By Andy Beaubien, BPR
What is an oldie?
This is one of the most commonly recurring questions facing music radio programmers. It is so easy for us to fall into the trap of thinking that the songs we once considered to be recent have become “oldies.” Time has a habit of fooling us. We are often unconscious of the passing of weeks, months and years. Could it really be 2020? Are we really 20 years into the 21st century? The older we become, the easier it is to think that things that happened 10 or 20 years ago were recent events.
Oldies are relative to one’s age and, in turn, one’s generation. An interesting phenomenon occurs when you ask someone when was the time in their life that the best music was created. The majority of people will tell you that it was the music that came out when they were between 15 and 25 years old. The songs that they remember from those years are usually the ones that they cherish the most. They are the songs that they associate with pivotal events of that era.

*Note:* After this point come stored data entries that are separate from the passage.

(** * AnchorPhase: the data service and the Epley estimate

    A shallow embedding of [constants.ts] and [services/dataService.ts],
    and of the functions of the components that compute on the data
    ([ExerciseSetup], [WeeklyLog], [MonthlyCalendarView], [ProgressChart]).

    Conventions of the embedding:
    - the numbers of the progress series (weights, repetitions, estimates)
      are IEEE 754 doubles, the [spec_float] of the standard library at
      precision 53 ([Double]); the Epley formula is also given over exact
      rationals ([Q]), as it is written;
    - the digits of a count denote an [N], which [parseInt] holds as a
      double: the number itself below [2^53], rounded to 53 bits from there
      on ([Js.toDouble]);
    - a target of the template is a whole number, a [Z]: the application
      itself writes positive targets only, and the template of an imported
      group is taken as it comes, so the sign of a target is not known;
    - indices, set numbers and weekday numbers are [nat]; an array is a
      [list], of any length;
    - a string is a [string] of 8-bit code units;
    - an optional field ([x?: T], [undefined], [null]) is an [option];
    - host functions whose result the repository does not define
      ([Date] parsing, [localeCompare], [parseFloat], [JSON.parse],
      [JSON.stringify]) are variables of the section that uses them;
    - a value produced from the clock or the random generator
      ([generateUniqueId]) is an explicit argument. *)

From Stdlib Require Import ZArith QArith Qround String Ascii List Sorted Permutation Lia Lqa.
From Stdlib Require Import SpecFloat.
From Stdlib Require OrderedTypeEx.
From stdpp Require Import base option list gmap strings.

One of the reasons that songs heard between the ages of 15 to 25 years have such a powerful impact on people may be related to the fact that these years are critically important to one’s development intellectually, emotionally and socially. Few people are the same at 25 as they were at 15.
If your listeners say that they want to hear a balance of old and new songs, a simple formula can help to determine what they mean by “old” songs. If your target listener is 30 years old, oldies are songs up to 10 years ago. If the target listener is 40 years old, oldies are songs up to 20 years ago. For a 40 year old in the year 2020, an oldie is anything prior to the year 2000. In brief, oldies are songs that were popular around the time that a person reached the age of 20, + or – 5 years.
This explains why for 20 year old listeners, there are virtually no oldies. Their music tastes are almost completely contemporary. They may know of songs from the past but they have little passion for them.
If the median age of your listener is 40 years old, songs from the 80’s are too old because your 40 year old listener was 0-10 years old during the 80’s. Your 40 year old listener is much more likely to think of songs from the 90’s as “real oldies.”